Landguaging with plants: The Dandelion Project (by Rhonda Chung)

A splash of water. 
A cocoon of dirt. 
That spark of germination that sets us afoot.   

Spiraling through the ground. 
Arms unfolding wide. 
Legs tunneling through the dark of time.   

Rooting in place. 
Drinking the sun. 
Plants teach us just how wild we can become. 

The language of plants has been capturing our imaginations since we first evolved onto land. Rocks are our 3-billion-year-old ancestors, moving in a time and space that is inconceivable to our 200-thousand-year-old imaginations. Plants are our second oldest teachers, outpacing us by 500 million years.

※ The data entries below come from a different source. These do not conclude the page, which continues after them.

(** *** The bound on the nesting does not matter once it is reached *)

Lemma bind_below {A B} (m : option A) (k k' : A -> option B) (b : B) :
  (forall a b, k a = Some b -> k' a = Some b) -> m ≫= k = Some b -> m ≫= k' = Some b.
Proof. intros Hk. destruct m; simpl; [apply Hk|discriminate]. Qed.

Section Below.
Variables ss ss' : Updates -> World -> option World.
Hypothesis below : forall u w w', ss u w = Some w' -> ss' u w = Some w'.

Lemma initializeSession_below w w' :
  initializeSession host ss w = Some w' -> initializeSession host ss' w = Some w'.
Proof.
  unfold initializeSession. wsimpl. intros H.
  apply bind_Some in H as (w1 & H1 & H2). rewrite (below _ _ _ H1). exact H2.
Qed.

Lemma enableSelectionMode_below w w' :
  enableSelectionMode ss w = Some w' -> enableSelectionMode ss' w = Some w'.
Proof.
  unfold enableSelectionMode. destruct (isSelectionMode w); [trivial|].
  intros H. apply bind_Some in H as (w1 & H1 & H2). rewrite (below _ _ _ H1). exact H2.
Qed.

Lemma startManualSelection_below w w' :
  startManualSelection host ss w = Some w' -> startManualSelection host ss' w = Some w'.
Proof.
  unfold startManualSelection. intros H.
  apply bind_Some in H as (w1 & H1 & H). apply bind_Some in H as (w2 & H2 & H).
  rewrite (initializeSession_below _ _ H1). cbn [mbind option_bind].
  rewrite (enableSelectionMode_below _ _ H2). exact H.
Qed.

Lemma stopRecording_below w w' :
  stopRecording host ss w = Some w' -> stopRecording host ss' w = Some w'.
Proof.
  unfold stopRecording. cbv zeta.
  destruct (currentSession _); [|trivial].
  unfold dateNow. apply below.
Qed.

Lemma recordingListener_below n p w w' :
  recordingListener host ss n p w = Some w' -> recordingListener host ss' n p w = Some w'.
Proof.
  unfold recordingListener. destruct (mode_eqb _ _); [trivial|].
  unfold handleModeChange, startAutoRecording.
  destruct (mode n).
  - apply stopRecording_below.
  - apply startManualSelection_below.
  - apply startManualSelection_below.
  - trivial.
Qed.

End Below.

Lemma setStateN_step f u w w' :
  setStateN host f u w = Some w' -> setStateN host (S f) u w = Some w'.
Proof.
  revert u w w'. induction f as [|f IH]; intros u w w' H; [discriminate|].
  rewrite setStateN_S in *.
  apply bind_Some in H as (w1 & H1 & H2).
  rewrite (recordingListener_below _ _ IH _ _ _ _ H1). exact H2.
Qed.

Lemma setStateN_more f g u w w' :
  setStateN host f u w = Some w' -> setStateN host (g + f) u w = Some w'.
Proof.
  intros H. induction g as [|g IH]; [exact H|]. apply setStateN_step, IH.
Qed.

End Flow.
End FlowFacts.

(** ** Facts about the edits of the action list *)

Module EditFacts.
Import Capture Recorder.

Lemma filterFrom_cons {A} (keep : nat -> bool) (index : nat) (a : A) (rest : list A) :
  filterFrom keep index (a :: rest) =
    if keep index then a :: filterFrom keep (S index) rest
    else filterFrom keep (S index) rest.
Proof. reflexivity. Qed.

Lemma filterFrom_past {A} (l : list A) (n m : nat) :
  n < m -> filterFrom (fun index => negb (index =? n)%nat) m l = l.
Proof.
  revert m. induction l as [|x l IH]; intros m Hnm; [reflexivity|].
  rewrite filterFrom_cons.
  replace (m =? n)%nat with false by (symmetry; apply Nat.eqb_neq; lia).
  cbn [negb]. f_equal. apply IH. lia.
Qed.
(** * pydantic_forms: a shallow embedding of [pydantic_forms/__init__.py]

    The development follows the source file from top to bottom: Python values
    and dictionaries, the pydantic boundary (model fields, model classes,
    validation errors), the configuration classes built by [FormMetaclass],
    the widgets, the renderer, the form with its memoised validation, and the
    bound fields.  Definitions come first, the theorems about them after. *)

From Stdlib Require Import String Ascii List ZArith Bool Arith Lia DecimalString.
Import ListNotations.
Open Scope string_scope.
Open Scope list_scope.


(* ================================================================== *)
(** ** Python values *)
(* ================================================================== *)

(** The values that travel through forms ([t.Any] in the source).  A float is
    carried with its printed form, the only thing the source does with one is
    [str()].  [VBuiltin] is a built-in function object such as [format]. *)
Inductive PyVal : Type :=
| VNone
| VBool (b : bool)
| VInt (z : Z)
| VFloat (repr : string)
| VStr (s : string)
| VSecretStr (secret : string)
| VDate (year month day : Z)
| VTime (hour minute second : Z)
| VDateTime (year month day hour minute second : Z)
| VBuiltin (name : string).
(** * RAIL C++ SDK: the reflective command dispatcher and the manifest generator

    A shallow embedding of [RailSDK-Cpp/src/dispatcher.cpp],
    [RailSDK-Cpp/src/instance_registry.cpp] and
    [RailSDK-Cpp/src/manifest_generator.cpp], and the properties of
    [DispatchCommand], [JsonToVariant] and [GenerateManifest] stated in the
    specification.  The connection to the bridge of [RailSDK-Cpp/src/rail.cpp]
    and the custom dispatchers of the converted projects (the two Notepad++
    integrations and the Doom agent) follow, with properties of their own.

    The sources sit on two third-party libraries, nlohmann::json and RTTR.
    Their data is modelled here ([Json.json], [Rttr.variant], the reflection
    catalog of a [Rttr.world]); the JSON grammar is modelled by an executable
    parser, which tells a text that is not JSON from one with a number
    that is not finite: the library throws exceptions of different types
    on them.  What depends on the C++ implementation (the text of [what()]
    messages, every floating-point conversion) is a field of [Platform], over
    which the theorems quantify; that a number is finite is decided here,
    for the [double] of IEEE 754. *)

From Stdlib Require Import ZArith String Ascii List Lia Permutation.
From Stdlib Require Import DecimalString DecimalPos.
From stdpp Require Import base option list gmap strings.

Set Warnings "-register-all".

(** ** Text *)

Module Text.

(** The double quote, which a string literal of this file cannot hold. *)
Definition dquote : ascii := "034"%char.

(** The C++ string literals of the sources are written with a backquote
    where the source has an (escaped) double quote; [cxx] restores it. *)
Fixpoint cxx (s : string) : string :=
  match s with
  | EmptyString => EmptyString
  | String c r => String (if Ascii.eqb c "`" then dquote else c) (cxx r)
  end.

Definition code (c : ascii) : N := N_of_ascii c.

Definition in_range (lo hi : N) (c : ascii) : bool :=
  ((lo <=? code c) && (code c <=? hi))%N.

Definition is_digit (c : ascii) : bool := in_range 48 57 c.

Definition digit_value (c : ascii) : Z := (Z.of_N (code c) - 48)%Z.

(** [std::string::rfind(char)]: the index of the last occurrence, [None]
    for [npos]. *)
Fixpoint rfind (c : ascii) (s : string) : option nat :=
  match s with
  | EmptyString => None
  | String a r =>
      match rfind c r with
      | Some i => Some (S i)
      | None => if Ascii.eqb a c then Some 0 else None
      end
  end.

(** [s.substr(0, n)] *)
Fixpoint substr_to (s : string) (n : nat) : string :=
  match n, s with
  | S n', String a r => String a (substr_to r n')
  | _, _ => EmptyString
  end.

(** [s.substr(pos)], for [pos <= s.size()] *)
Fixpoint substr_from (s : string) (pos : nat) : string :=
  match pos, s with
  | S p, String _ r => substr_from r p
  | _, _ => s
  end.

(** Decimal text of an integer, as [std::to_string(int)] and the JSON
    serializer write it. *)
Definition of_Z (n : Z) : string := NilZero.string_of_int (Z.to_int n).

Definition hex_digit (n : N) : ascii :=
  if (n <? 10)%N then ascii_of_N (48 + n) else ascii_of_N (87 + n).

(** Four lower-case hexadecimal digits: [std::hex << std::setw(4) <<
    std::setfill('0')] and the serializer's [\u%04x], for [n < 65536]. *)
Definition hex4 (n : N) : string :=
  String (hex_digit (n / 4096 mod 16))
    (String (hex_digit (n / 256 mod 16))
       (String (hex_digit (n / 16 mod 16))
          (String (hex_digit (n mod 16)) EmptyString))).

(** Well-formed UTF-8 (Unicode, table 3-7): the first byte [a] of a
    sequence with the bytes that follow it, by length. *)
Definition utf8_seq2 (a b : ascii) : bool :=
  in_range 194 223 a && in_range 128 191 b.
(** * kruise-tools: polymorphic helpers

    A shallow embedding of [pkg/internal/polymorphichelpers]:
    - [rollout_status.go]: the five [StatusViewer] implementations;
    - [helpers.go]: [GetFirstPod], [findEnv], [updateEnv] and
      [UpdateResourceEnv].

    Go values are modelled as follows.  [int32] and [int64] are [Z]; the only
    arithmetic the code performs is [int32] subtraction, whose wrap-around is
    written out in [Int32.sub].  A pointer field ([*int32], [*T]) is an
    [option]; a struct is a record, living in a module named after its Go type
    so that the Go field names can be kept.  A Go [error] built by
    [fmt.Errorf] is a constructor of [error] carrying the arguments of the
    format.  [sets.String] is a [gset string].  [sort.Sort] is library code
    that reaches the slice through [Less] and [Swap] only: it is the sequence
    of swaps of an algorithm that the model takes as an argument. *)

From Stdlib Require Import ZArith String Ascii List DecimalString Lia Bool.
From Stdlib Require Import Sorting.Permutation Sorting.Sorted.
From stdpp Require Import base gmap sets list strings.

Open Scope string_scope.
Open Scope list_scope.
Open Scope Z_scope.

(** ** Machine integers *)

Module Int32.

Definition min_int : Z := - 2 ^ 31.
Definition max_int : Z := 2 ^ 31 - 1.

Definition in_range (z : Z) : Prop := min_int <= z <= max_int.
Lemma Restore_truncated_silent_witness :
  Restore (take 16 (Create (raw "boot")).1, UnexpectedEOF) =
    Some (Ok (replicate (length (raw "boot")) zero_byte)).
Proof. apply Restore_truncated_silent; [vm_compute; reflexivity|lia]. Defined.

End Sparse.
(* ===== verification/Router.v ===== *)
(** * The sandbox router

    src/internal/sandbox/router.go: the per-sandbox state machine every
    interaction goes through (rolling idle timeout, auto-wake, auto-resume,
    promotion of paused boxes to deep hibernation).

    Goroutines are programs of type [prog]: sequences of critical sections
    ([Atom]), calls to the sandbox manager, the database or a callback ([Ext])
    and channel receives ([Wait]). Every lock-protected section of the source is
    one [Atom] over the shared [world] (the map of entries, the entries
    themselves, the pending timers and the wake channels). A program has a
    sequential semantics ([run]) and, in a pool of threads with timers that may
    fire at any point, an interleaving semantics ([act], [reach]). A section
    that panics (closing a nil or closed channel) yields [None]. *)

From S2P Require Import Prelude GoFloat.

Module Router.

(** ** Data *)

Inductive SandboxState :=
| StateRunning | StateHibernated | StateWaking | StateHibernating | StateCreating | StatePaused.

#[export] Instance SandboxState_eq : EqDecision SandboxState.
Proof. solve_decision. Defined.

(** Errors: those of the outside world, and the router's own wrapping. *)
Inductive rerr :=
| ExtErr (n : Z)
| CtxErr
| NotConfigured
| NoActiveHibernation (e : rerr)
| ResumeUnsupported
| AutoWakeFailed (e : rerr)
| AutoResumeFailed (e : rerr)
| CreationFailed (e : rerr)
| UnexpectedState
| OutOfFuel.

(** A Go [error]: [None] is nil. *)
Abbreviation err := (option rerr).

Record sandboxEntry := {
  state : SandboxState;
  timeout : Z;
  timer : option nat;
  wakeCh : option nat;
  wakeErr : err;
  noPromote : bool
}.

(** The two callbacks a timer of this file can carry. *)
Inductive callback := cb_onTimeout | cb_promoteToDeep.

Record pending := { t_after : Z; t_cb : callback; t_box : string }.

(** Shared memory: [timers] holds the armed timers only ([Stop] and firing
    remove one); [chans] maps a channel to whether it is closed. Entries keep
    existing in [heap] after they leave the map, as goroutines may still hold
    a pointer to them. *)
Record world := {
  sandboxes : gmap string nat;
  heap : gmap nat sandboxEntry;
  timers : gmap nat pending;
  chans : gmap nat bool;
  next : nat
}.

(** [RouterConfig] as the methods read it: which collaborators are present. *)
Record RouterConfig := {
  pausable : bool;            (* the manager implements Pause/Resume *)
  checkpointStore : bool;
  store : bool;
  defaultTimeout : Z;
  pausePromoteAfter : Z;
  onHibernate : bool; onKill : bool; onPause : bool; onResume : bool
}.

(** Calls to the manager, the store, the callbacks and the routed operation. *)
Inductive call :=
| GetActiveHibernation (id : string)
| Wake (id : string) (seconds : Z)
| MarkHibernationRestored (id : string)
| UpdateSandboxSessionForWake (id : string)
| Pause (id : string) | Resume (id : string)
| SetSandboxPaused (id : string) | SetSandboxResumed (id : string) | SetSandboxDeep (id : string)
| Hibernate (id : string) | Kill (id : string)
| OnHibernate (id : string) | OnKill (id : string) | OnPause (id : string) | OnResume (id : string)
| Op (id op : string).

#[export] Instance call_eq : EqDecision call.
Proof. solve_decision. Defined.

(** ** Programs *)

Inductive prog (A : Type) : Type :=
| Ret (a : A)
| Atom {B : Type} (f : world -> option (world * B)) (k : B -> prog A)
| Ext (c : call) (k : err -> prog A)
| Wait (ch : option nat) (k : bool -> prog A).
Arguments Ret {A} a.
Arguments Atom {A B} f k.
Arguments Ext {A} c k.
Arguments Wait {A} ch k.

Fixpoint bind {A B} (p : prog A) (k : A -> prog B) : prog B :=
  match p with
  | Ret a => k a
  | Atom f k' => Atom f (fun b => bind (k' b) k)
  | Ext c k' => Ext c (fun a => bind (k' a) k)
  | Wait ch k' => Wait ch (fun b => bind (k' b) k)
  end.

#[local] Notation "'do' x <- p ; q" := (bind p (fun x => q))
  (at level 200, x name, p at level 100, q at level 200).

Definition ext (c : call) : prog err := Ext c Ret.
Definition when (b : bool) (p : prog unit) : prog unit := if b then p else Ret tt.
(** A call whose result is discarded or only logged. *)
Definition ext_ (c : call) : prog unit := Ext c (fun _ => Ret tt).

(** A section that cannot panic. *)
Definition atomically {B} (f : world -> world * B) : prog B := Atom (fun w => Some (f w)) Ret.

(** *** Primitives on shared memory *)

Definition set_heap (w : world) (h : gmap nat sandboxEntry) : world :=
  {| sandboxes := sandboxes w; heap := h; timers := timers w; chans := chans w; next := next w |}.
Definition set_timers (w : world) (t : gmap nat pending) : world :=
  {| sandboxes := sandboxes w; heap := heap w; timers := t; chans := chans w; next := next w |}.

Definition new_entry (w : world) (id : string) (e : sandboxEntry) : world :=
  {| sandboxes := <[id := next w]> (sandboxes w); heap := <[next w := e]> (heap w);
     timers := timers w; chans := chans w; next := S (next w) |}.

(** [time.AfterFunc] and [Timer.Stop]. *)
Definition AfterFunc (w : world) (p : pending) : world * nat :=
  ({| sandboxes := sandboxes w; heap := heap w; timers := <[next w := p]> (timers w);
      chans := chans w; next := S (next w) |}, next w).

Definition Stop (w : world) (t : option nat) : world :=
  match t with
  | Some n => set_timers w (delete n (timers w))
  | None => w
  end.

Definition make_chan (w : world) : world * nat :=
  ({| sandboxes := sandboxes w; heap := heap w; timers := timers w;
      chans := <[next w := false]> (chans w); next := S (next w) |}, next w).

(** [close(ch)]: panics on a nil or a closed channel. *)
Definition close_chan (w : world) (ch : option nat) : option world :=
  match ch with
  | Some c =>
      match chans w !! c with
      | Some false =>
          Some {| sandboxes := sandboxes w; heap := heap w; timers := timers w;
                  chans := <[c := true]> (chans w); next := next w |}
      | _ => None
      end
  | None => None
  end.

Definition is_closed (w : world) (ch : option nat) : bool :=
  match ch with
  | Some c => default false (chans w !! c)
  | None => false
  end.

Definition zero_entry : sandboxEntry :=
  {| state := StateRunning; timeout := 0; timer := None; wakeCh := None; wakeErr := None; noPromote := false |}.

(** Entries are never freed, so a pointer a goroutine holds is in the heap. *)
Definition get_entry (w : world) (e : nat) : sandboxEntry := default zero_entry (heap w !! e).
Definition put_entry (w : world) (e : nat) (x : sandboxEntry) : world := set_heap w (<[e := x]> (heap w)).

Definition with_state (x : sandboxEntry) (s : SandboxState) : sandboxEntry :=
  {| state := s; timeout := timeout x; timer := timer x; wakeCh := wakeCh x; wakeErr := wakeErr x;
     noPromote := noPromote x |}.
Definition with_timer (x : sandboxEntry) (t : option nat) : sandboxEntry :=
  {| state := state x; timeout := timeout x; timer := t; wakeCh := wakeCh x; wakeErr := wakeErr x;
     noPromote := noPromote x |}.
Definition with_timeout (x : sandboxEntry) (d : Z) : sandboxEntry :=
  {| state := state x; timeout := d; timer := timer x; wakeCh := wakeCh x; wakeErr := wakeErr x;
     noPromote := noPromote x |}.
Definition with_wake (x : sandboxEntry) (ch : option nat) (e : err) : sandboxEntry :=
  {| state := state x; timeout := timeout x; timer := timer x; wakeCh := ch; wakeErr := e;
     noPromote := noPromote x |}.

(** [entry.timer = time.AfterFunc(d, cb)], guarded by [d > 0]. *)
Definition arm (w : world) (e : nat) (d : Z) (cb : callback) (id : string) : world :=
  if 0 <? d then
    let '(w, t) := AfterFunc w {| t_after := d; t_cb := cb; t_box := id |} in
    put_entry w e (with_timer (get_entry w e) (Some t))
  else w.

(** [r.mu.RLock(); entry, ok := r.sandboxes[id]; r.mu.RUnlock()] *)
Definition lookup_entry (id : string) : prog (option nat) := atomically (fun w => (w, sandboxes w !! id)).

(** ** Operations *)

Section Ops.
Context (cfg : RouterConfig).

Definition Register (id : string) (d : Z) : prog unit :=
  let d := if d <=? 0 then defaultTimeout cfg else d in
  atomically (fun w =>
    let w := match sandboxes w !! id with
             | Some e => Stop w (timer (get_entry w e))
             | None => w
             end in
    let e := next w in
    let w := new_entry w id
      {| state := StateRunning; timeout := d; timer := None; wakeCh := None; wakeErr := None;
         noPromote := false |} in
    (arm w e d cb_onTimeout id, tt)).

Definition RegisterCreating (id : string) (d : Z) : prog unit :=
  let d := if (d <=? 0) && (0 <? defaultTimeout cfg) then defaultTimeout cfg else d in
  atomically (fun w =>
    let '(w, ch) := make_chan w in
    (new_entry w id
      {| state := StateCreating; timeout := d; timer := None; wakeCh := Some ch; wakeErr := None;
         noPromote := false |}, tt)).

Definition MarkCreated (id : string) (er : err) : prog unit :=
  do oe <- lookup_entry id;
  match oe with
  | None => Ret tt
  | Some e =>
      Atom (fun w =>
        let x := get_entry w e in
        if decide (state x = StateCreating) then
          let w :=
            match er with
            | Some _ => put_entry w e (with_state (with_wake x (wakeCh x) er) StateHibernated)
            | None => arm (put_entry w e (with_state x StateRunning)) e (timeout x) cb_onTimeout id
            end in
          match close_chan w (wakeCh x) with
          | Some w => Some (w, tt)
          | None => None
          end
        else Some (w, tt)) Ret
  end.

Definition Unregister (id : string) : prog unit :=
  do oe <- atomically (fun w =>
    ({| sandboxes := delete id (sandboxes w); heap := heap w; timers := timers w; chans := chans w;
        next := next w |}, sandboxes w !! id));
  match oe with
  | None => Ret tt
  | Some e => atomically (fun w => (Stop w (timer (get_entry w e)), tt))
  end.

Definition MarkHibernated (id : string) (d : Z) : prog unit :=
  let d := if d <=? 0 then defaultTimeout cfg else d in
  do oe <- atomically (fun w =>
    match sandboxes w !! id with
    | None => (new_entry w id
        {| state := StateHibernated; timeout := d; timer := None; wakeCh := None; wakeErr := None;
           noPromote := false |}, None)
    | Some e => (w, Some e)
    end);
  match oe with
  | None => Ret tt
  | Some e => atomically (fun w =>
      let x := get_entry w e in
      let w := Stop w (timer x) in
      (put_entry w e (with_timeout (with_state (with_timer x None) StateHibernated) d), tt))
  end.

Definition SetTimeout (id : string) (d : Z) : prog unit :=
  do oe <- lookup_entry id;
  match oe with
  | None => Ret tt
  | Some e => atomically (fun w =>
      let x := get_entry w e in
      let w := put_entry (Stop w (timer x)) e (with_timer (with_timeout x d) None) in
      (if decide (state x = StateRunning) then arm w e d cb_onTimeout id else w, tt))
  end.

Definition GetState (id : string) : prog (option SandboxState) :=
  do oe <- lookup_entry id;
  match oe with
  | None => Ret None
  | Some e => atomically (fun w => (w, Some (state (get_entry w e))))
  end.

Definition Close : prog unit :=
  atomically (fun w =>
    let w := map_fold (fun _ e w => Stop w (timer (get_entry w e))) w (sandboxes w) in
    ({| sandboxes := ∅; heap := heap w; timers := timers w; chans := chans w; next := next w |}, tt)).

Definition resetTimeout (id : string) : prog unit :=
  do oe <- lookup_entry id;
  match oe with
  | None => Ret tt
  | Some e => atomically (fun w =>
      let x := get_entry w e in
      if decide (state x = StateRunning) then
        (arm (Stop w (timer x)) e (timeout x) cb_onTimeout id, tt)
      else (w, tt))
  end.

Definition Touch (id : string) : prog unit := resetTimeout id.

(** [int(d.Seconds())]: whole seconds plus the fraction as a float64. *)
Definition int_seconds (d : Z) : Z :=
  GoFloat.to_int (GoFloat.fadd (GoFloat.of_int (Z.quot d 1000000000))
    (GoFloat.fdiv (GoFloat.of_int (Z.rem d 1000000000)) (GoFloat.of_int 1000000000))).

(** The deferred section of [doWake]. *)
Definition wake_done (e : nat) (er : err) : prog unit :=
  Atom (fun w =>
    let x := get_entry w e in
    let x := with_wake x (wakeCh x) er in
    let x := match er with Some _ => with_state x StateHibernated | None => x end in
    match close_chan w (wakeCh x) with
    | Some w => Some (put_entry w e (with_wake x None (wakeErr x)), tt)
    | None => None
    end) Ret.

Definition doWake (id : string) (e : nat) : prog unit :=
  if negb (store cfg) || negb (checkpointStore cfg) then wake_done e (Some NotConfigured)
  else
    do er <- ext (GetActiveHibernation id);
    match er with
    | Some x => wake_done e (Some (NoActiveHibernation x))
    | None =>
        do secs <- atomically (fun w => (w, int_seconds (timeout (get_entry w e))));
        let secs := if secs <=? 0 then int_seconds (defaultTimeout cfg) else secs in
        do er <- ext (Wake id secs);
        match er with
        | Some _ => wake_done e er
        | None =>
            do _ <- ext_ (MarkHibernationRestored id);
            do _ <- ext_ (UpdateSandboxSessionForWake id);
            do _ <- atomically (fun w =>
              let x := get_entry w e in
              (arm (put_entry w e (with_state x StateRunning)) e (timeout x) cb_onTimeout id, tt));
            wake_done e None
        end
    end.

Robin Wall Kimmerer is a botanist, distinguished teaching professor, and director of the Center for Native Peoples and the Environment at the SUNY College of Environmental Science and Forestry. She is a member of the Citizen Potawatomi Nation and prominent scholar on plant intelligence and ecology, which includes their communicative patterns. In her chapter, White Pine, Kimmerer (2021) describes the language of trees and their articulatory processes:

The soft sibilance of pine needles in the wind is an acoustic signature of pines. But this well-known “whispering of pines” is just a sound, it is not their voice. […] This is not some kind of mistaken anthropomorphism. […] Plants tell their stories not by what they say but by what they do. They tell their story in their bodies…their storytelling goes deeper than the curve of a windward branch. The tree is an integrator of all its experience and that of the surrounding community. When you have learned its lexicon, the story of the weevils, the drought, the fire, the blister rust, the wind, the canoe makers, and the maples are all plainly written. And more. […] The story of intelligences other than our own is one of continual expansion.

 Reimagining language beyond the articulators of a sagittal diagram, however, has not been the traditional focus of applied linguistics. Language acquisition has largely been viewed as a highly individualized psycholinguistic process (Larsen-Freeman, 2020). Sociolinguistic research nuanced this notion, however, stating that social interaction plays a crucial role in language development (Firth & Wagner, 1997). Post-humanism opens applied linguistics up to the notion that communication occurs not just between humans, but also with non-human interlocutors (Lau, 2022). This can include forming relationships with technology (van Lier, 2004) or the land itself (Chung & Chung Arsenault, 2023). But what do we really know about land, the place that plants call home?

Confronting Allochthonous Identities Through Land-Sensitizing Curriculum

In 2021, Indigenous peoples accounted for 5% of Canada’s total population, meaning that most Canadians are not indigenous to Turtle Island; they are settlers. Most of my ancestors did not consent to the months-long migration to Abya Yala; I am absolutely a descendant of the sun, not snow. I am likely the first person in my lineage to be born this far north, and don’t my aching joints know it at the first hint of autumnal crispness! I don’t know much about this territory, and have always known that I had a lot of catching up to do.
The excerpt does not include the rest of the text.